After the restart, we determined several atomic structures of complement components in complex with newly generated nanobodies (Llama derived 12.5 kDa antigen-binding antibody fragments). Nanobodies are popular tools in structural biology, but also have a potential use in diagnostics and therapeutics. A diverse set of mode-of-actions (inhibitory and non-inhibitory) of seven nanobodies for specific C4b binding was determined, highlighting the insights into C4b functioning (DOI: 10.4049/jimmunol.2100647) Furthermore (in collaboration), we resolved structures of nanobody-C5 complexes (DOI: DOI: 10.1016/j.jbc.2023.104956). For example, anti-C5 nanobody UNbC5-1 is of potential clinical interest because it binds and inhibits C5 R885H, a genetic variant of C5 resistant to treatment with eculizumab (widely used for clinical treatment for complement diseases such as atypical hemolytic uremic syndrome and paroxysmal nocturnal hemoglobinuria).
We hypothesized a role for (pre-)organization of antigenic membrane-protein into large multivalent platforms in potent complement activation. Antibodies against antigens, such as CD20, CD37 and HLA, may give rise to a very potent complement activation. Both anti-CD37 and anti-CD20 antibodies are widely used in the treatment of B-cell malignancies and bi-specific antibodies against these proteins are the most potent complement activators found to date. CD37 belongs to a family of tetraspanins emerging as molecular organizers of the membrane. Our interest in tetraspanins was further raised due to the potential interaction of tetraspanins with ACE2, the cellular receptor for the SARS-CoV-2 virus. Previously, the tetraspanin CD9 was found to facilitate cell-entry of the closely related virus that causes MERS. Humans express 33 tetraspanins, some of which are found on almost all cell types and others with more limited expression. An example of tetraspanins that form stable dimers and higher-order structures are the retina-specific peripherin-2 and ROM-1, which are essential for the formation of the outer segments in rods and cones. Many genetic variants of peripherin-2 have been linked to blindness. We solved the molecular structure of peripherin-2/ROM-1 dimers and heterodimers and higher order oligomers. These structures provide a model showing how these complexes may affect membrane curvature and show that most disease-related variant map to the dimer interface and are thus likely to disrupt oligomer formation.

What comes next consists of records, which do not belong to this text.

Lemma keeps_states_insert w j p p' pend tr :
  panes w !! j = Some p → state p' = state p →
  keeps_states w
    (mkWorld (options w) (layout w) (<[j := p']> (panes w)) (current w) pend tr).
Proof.
  intros Hj Hs. repeat split; cbn; try done.
  { by rewrite length_insert. }
  intros k q Hk. destruct (decide (j = k)) as [->|Hne].
  - exists p'. rewrite list_lookup_insert_eq by by eapply lookup_lt_Some.
    split; [done|]. congruence.
  - exists q. by rewrite list_lookup_insert_ne.
Qed.

Lemma untouched_insert i w j p' l t :
  i ≠ j →
  Forall (fun a => an_pane a = j) l → Forall (fun a => action_pane a = j) t →
  untouched i w
    (mkWorld (options w) (layout w) (<[j := p']> (panes w)) (current w)
       (pending w ++ l) (trace w ++ t)).
Proof.
  intros Hne Hl Ht. split; cbn.
  { by rewrite list_lookup_insert_ne. }
  split.
  - exists l. split; [done|]. eapply Forall_impl; [exact Hl|]. cbn. congruence.
  - exists t. split; [done|]. eapply Forall_impl; [exact Ht|]. cbn. congruence.
Qed.

Lemma untouched_insert_nil i w j p' t :
  i ≠ j → Forall (fun a => action_pane a = j) t →
  untouched i w
    (mkWorld (options w) (layout w) (<[j := p']> (panes w)) (current w)
       (pending w) (trace w ++ t)).
Proof.
  intros Hne Ht. rewrite <- (app_nil_r (pending w)).
  by apply untouched_insert.
Qed.

Lemma expand_keeps j w : keeps_states w (res_world (expand j w)).
Proof.
  destruct (panes w !! j) as [p|] eqn:Hj.
  2: { rewrite expand_missing by done. apply keeps_states_refl. }
  destruct (isRunning p) eqn:Hr.
  { rewrite (expand_busy _ _ _ Hj Hr). apply keeps_states_refl. }
  rewrite (expand_idle _ _ _ _ Hj Hr eq_refl). by eapply keeps_states_insert.
Qed.

Lemma collapse_keeps j w : keeps_states w (res_world (collapse j w)).
Proof.
  destruct (panes w !! j) as [p|] eqn:Hj.
  2: { rewrite collapse_missing by done. apply keeps_states_refl. }
  destruct (isRunning p) eqn:Hr.
  { rewrite (collapse_busy _ _ _ Hj Hr). apply keeps_states_refl. }
  rewrite (collapse_idle _ _ _ _ Hj Hr eq_refl). by eapply keeps_states_insert.
Qed.

Lemma expand_untouched i j w : i ≠ j → untouched i w (res_world (expand j w)).
Proof.
  intros Hne. destruct (panes w !! j) as [p|] eqn:Hj.
  2: { rewrite expand_missing by done. apply untouched_refl. }
  destruct (isRunning p) eqn:Hr.
  { rewrite (expand_busy _ _ _ Hj Hr). apply untouched_refl. }
  rewrite (expand_idle _ _ _ _ Hj Hr eq_refl).
  apply untouched_insert; [done| |]; by repeat constructor.
Qed.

This work has been published (DOI: 10.1126/sciadv.add3677). Work on CD20-CD37 and CD37 complexes continued and resulted in a 2.8 Å resolution map of a large CD37 complex. This work is part of a thesis and will be submitted for publication.
A major part of the work in this project focused on cryo-EM structure determination of the large enzyme complexes critical for complement activation. Our work provided insights into these large multi-protein complexes and their dynamics. The analyses are in their final stages and two manuscripts on these enzyme complexes are in preparation.